Dataset entries
Segment Open

Lemma paced_trans M c1 c2 c3 : paced M c1 c2 -> paced M c2 c3 -> paced M c1 c3.
Proof.
  intros [S1 L1 W1] [S2 L2 W2]. split; [congruence..|]. intros [F2 B2]%W1.
  destruct (W2 F2) as [F3 B3]. split; [done|]. rewrite S1, L1 in B3. lia.
Qed.

(** a packet the loop passes over is in flight, one it stops at is not *)
Lemma sent_flies p : (0 <? pk_transmissions p) && negb (pk_need_resend p) = true -> in_flight p = true.
Proof.
  intros [Ht%Z.ltb_lt Hnr]%andb_true_iff. unfold in_flight.
  rewrite Hnr, andb_true_r. apply negb_true_iff, Z.eqb_neq. lia.
Qed.

Lemma unsent_idle n p :
  pkt_ok n p -> (0 <? pk_transmissions p) && negb (pk_need_resend p) = false -> in_flight p = false.
Proof.
  intros Hp Hfl. unfold in_flight. destruct (Z.ltb_spec 0 (pk_transmissions p)); cbn in Hfl |- *.
  - by rewrite Hfl, andb_false_r.
  - pose proof (po_trans _ _ Hp). by replace (pk_transmissions p) with 0 by lia.
Qed.

Section Wp.
Context {E : Env} {HA : GoodApp} (F : fault -> Prop).

Lemma wp_is_full b (Q : bool -> St -> Prop) c y :
  (forall w, let full := window_full c b in
     w <| last_maxed_out_window := last_maxed_out_window (wn c) |> = wn c ->
     Q full (mkSt (c <| wn := w |>) y)) ->
  wp F (is_full b) Q (mkSt c y).
Proof.
  intros H. unfold is_full. wp_steps. apply wp_when; intros Ef; wp_steps; cbn zeta in H.
  - specialize (H ((wn c) <| last_maxed_out_window := current_ms (ctx y) |>)).
    destruct c, wn. cbn in *. by apply H.
  - specialize (H (wn c)). destruct c, wn. cbn in *. by apply H.
Qed.

Lemma send_sends n' i j p n c y (Q : unit -> St -> Prop) :
  sys_ok (this c) y -> sq_ok n (sq c) -> mtu_ok (mt c) -> n + 1 < 2147483648 ->
  n <= n' -> (forall p', resent p p' -> pkt_ok n' p') ->
  0 <= j < cur_window_packets (sq c) -> same_place (outbuf (sq c)) i (seq_nr (sq c) - j - 1) ->
  slot (sq c) j = Some p ->
  (forall s', sends n' (mkSt c y) s' ->
     (exists p', slot (sq (me s')) j = Some p' /\ resent p p') ->
     emitted (this c) (carried_by (ack_nr (rq c)) p) y (st_sys s') ->
     (forall k, 0 <= k < cur_window_packets (sq c) -> k <> j ->
        slot (sq (me s')) k = slot (sq c) k) ->
     get_packet_size (me s') = get_packet_size c /\
       cur_window (sq (me s')) <= cur_window (sq c) + pk_payload p -> Q tt s') ->
  wp F (send_packet i) Q (mkSt c y).
Proof.
  intros Hok Hq Hm Hn Hn1 Hn2 Hj Hi Hp H. apply (wp_send_packet F i j p n); try done.
  intros p' m' y' Hr Hm' Hlast Hy He.
  assert (Eq : sq (sent_sock c (sent_queue (sq c) j p') m' (current_ms (ctx y))) = sent_queue (sq c) j p')
    by by destruct c.
  assert (Hs' : slot (sent_queue (sq c) j p') j = Some p')
    by by rewrite (sent_queue_slots n), decide_True by done.
  pose proof (so_pkts _ _ Hq j p Hj Hp) as Hpk. apply H.
  - split; cbn [me st_sys].
    + exists (sent_queue (sq c) j p'), m', (current_ms (ctx y)), (wn c). by destruct c.
    + by destruct c, wn.
    + destruct c. apply (sent_queue_ok n); auto.
    + by destruct c.
    + destruct c. by eapply sent_queue_kept.
    + by eapply sys_next_quiet.
    + rewrite Eq. eapply sys_next_carry; [|exact Hy]. intros bs Hbs. exists j, p'.
      split; [by destruct (sq c)|]. split; [done|]. pose proof (po_trans _ _ Hpk).
      split; [rewrite (rs_trans _ _ Hr); lia|]. exact (carried_kept _ p p' bs (resent_kept n p p' Hpk Hr) Hbs).
  - exists p'. split; [|done]. cbn [me]. unfold sent_sock.
    replace (sq _) with (sent_queue (sq c) j p') by by destruct c.
    by rewrite (sent_queue_slots n), decide_True by done.
  - exact He.
  - intros k Hk Hne. cbn [me]. unfold sent_sock.
    replace (sq _) with (sent_queue (sq c) j p') by by destruct c.
    by rewrite (sent_queue_slots n), decide_False by done.
  - cbn [me]. split.
    + apply packet_size_last; [done|by destruct c|by destruct c].
    + replace (sq _) with (sent_queue (sq c) j p') by by destruct c. unfold sent_queue.
      rewrite Hp, (resent_bytes p p' n Hpk Hr). pose proof (slot_bytes_nonneg n p Hpk).
      destruct (sq c). cbn in *. lia.
Qed.

(** what holds of the [k] newest packets when the loop did not run out of room *)
Definition settled (ps : Z) (q : SendQueue) (j : Z) (p : OutgoingPacket) : Prop :=
  in_flight p = true \/ (j = 0 /\ pk_payload p < ps /\ cur_window_packets q <> 1).

Definition flushed (packet_size : Z) (q : SendQueue) (k : Z) : Prop :=
  forall j p, 0 <= j < k -> slot q j = Some p -> settled packet_size q j p.

Lemma settled_kept ps n q q' j p p' :
  queue_kept q q' -> sq_ok n q -> 0 <= j < cur_window_packets q -> slot q j = Some p ->
  slot q' j = Some p' -> settled ps q j p -> settled ps q' j p'.
Proof.
  intros [Kc Ks Kk] Hq Hj Hp Hp' Hd. specialize (Kk j Hj). rewrite Hp, Hp' in Kk. cbn in Kk.
  destruct Hd as [Hd|(? & ? & ?)].
  - left. eapply kept_in_flight; [by eapply so_pkts|done|done].
  - right. rewrite Kc. split; [done|]. split; [|done]. by rewrite (kp_payload _ _ Kk).
Qed.

(** what the loop has done once it has dealt with the [k] newest packets *)
Record flush_done (n ps k : Z) (s : St) (full : bool) (s' : St) : Prop := {
  fd_sends : sends n s s';
  fd_flushed : full = false -> flushed ps (sq (me s')) k;
  fd_paced : forall M, paced M (me s) (me s');
}.

(** ... and with the packet before them *)
Lemma flush_done_next n ps k s s1 full s' :
  sends n s s1 -> (forall M, paced M (me s) (me s1)) -> 0 <= k < cur_window_packets (sq (me s1)) ->
  (forall p1, slot (sq (me s1)) k = Some p1 -> settled ps (sq (me s1)) k p1) ->
  flush_done n ps k s1 full s' -> flush_done n ps (k + 1) s full s'.
Proof.
  intros H1 P1 Hk Hset [H2 Hf P2]. split; [by eapply sends_trans| |intros M; by eapply paced_trans].
  intros Hr j p Hj Hp. destruct (Z.eq_dec j k) as [->|]; [|apply (Hf Hr); [lia|done]].
  pose proof (sd_kept _ _ _ H2) as K2. pose proof (qk_slots _ _ K2 k Hk) as Hsk. rewrite Hp in Hsk.
  destruct (slot (sq (me s1)) k) as [p1|] eqn:E1; [|done].
  eapply (settled_kept ps n (sq (me s1))); [done|apply H1|done|exact E1|done|by apply Hset].
Qed.

(** the number of the packet the loop is at *)
Lemma flush_index n q k :
  sq_ok n q -> 0 <= k < cur_window_packets q ->
  u16 (seq_nr q - (k + 1)) <> seq_nr q /\
  u16 (u16 (seq_nr q - (k + 1)) + 1) = u16 (seq_nr q - k) /\
  ring_get (outbuf q) (u16 (seq_nr q - (k + 1))) = slot q k /\
  same_place (outbuf q) (u16 (seq_nr q - (k + 1))) (seq_nr q - k - 1) /\
  (u16 (seq_nr q - (k + 1)) = Z.land (seq_nr q - 1) ACK_NR_MASK -> k = 0).
Proof.
  intros Hq Hk. pose proof (so_seq _ _ Hq) as Hs. pose proof (so_count _ _ Hq) as Hc.
  assert (Hidx : u16 (u16 (seq_nr q - (k + 1))) = u16 (seq_nr q - k - 1)) by word_lia.
  pose proof (place_u16 _ _ _ _ Hq Hidx) as Hpl. split_and!; [|word_lia|by apply ring_get_slot|done|].
  - intros Ee. revert Ee. word_lia.
  - unfold ACK_NR_MASK. rewrite land_ffff. intros He. revert He. clear -Hc Hk. word_lia.
Qed.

Segment Closed

== PROBLEM TO SOLVE ==
Of all the entries above, retype exactly the lines from the line with "(sent_queue_ok n); auto." to the line with "- intros k Hk", both included, and no others.

== ANSWER SPACE ==
    + destruct c. apply (sent_queue_ok n); auto.
    + by destruct c.
    + destruct c. by eapply sent_queue_kept.
    + by eapply sys_next_quiet.
    + rewrite Eq. eapply sys_next_carry; [|exact Hy]. intros bs Hbs. exists j, p'.
      split; [by destruct (sq c)|]. split; [done|]. pose proof (po_trans _ _ Hpk).
      split; [rewrite (rs_trans _ _ Hr); lia|]. exact (carried_kept _ p p' bs (resent_kept n p p' Hpk Hr) Hbs).
  - exists p'. split; [|done]. cbn [me]. unfold sent_sock.
    replace (sq _) with (sent_queue (sq c) j p') by by destruct c.
    by rewrite (sent_queue_slots n), decide_True by done.
  - exact He.
  - intros k Hk Hne. cbn [me]. unfold sent_sock.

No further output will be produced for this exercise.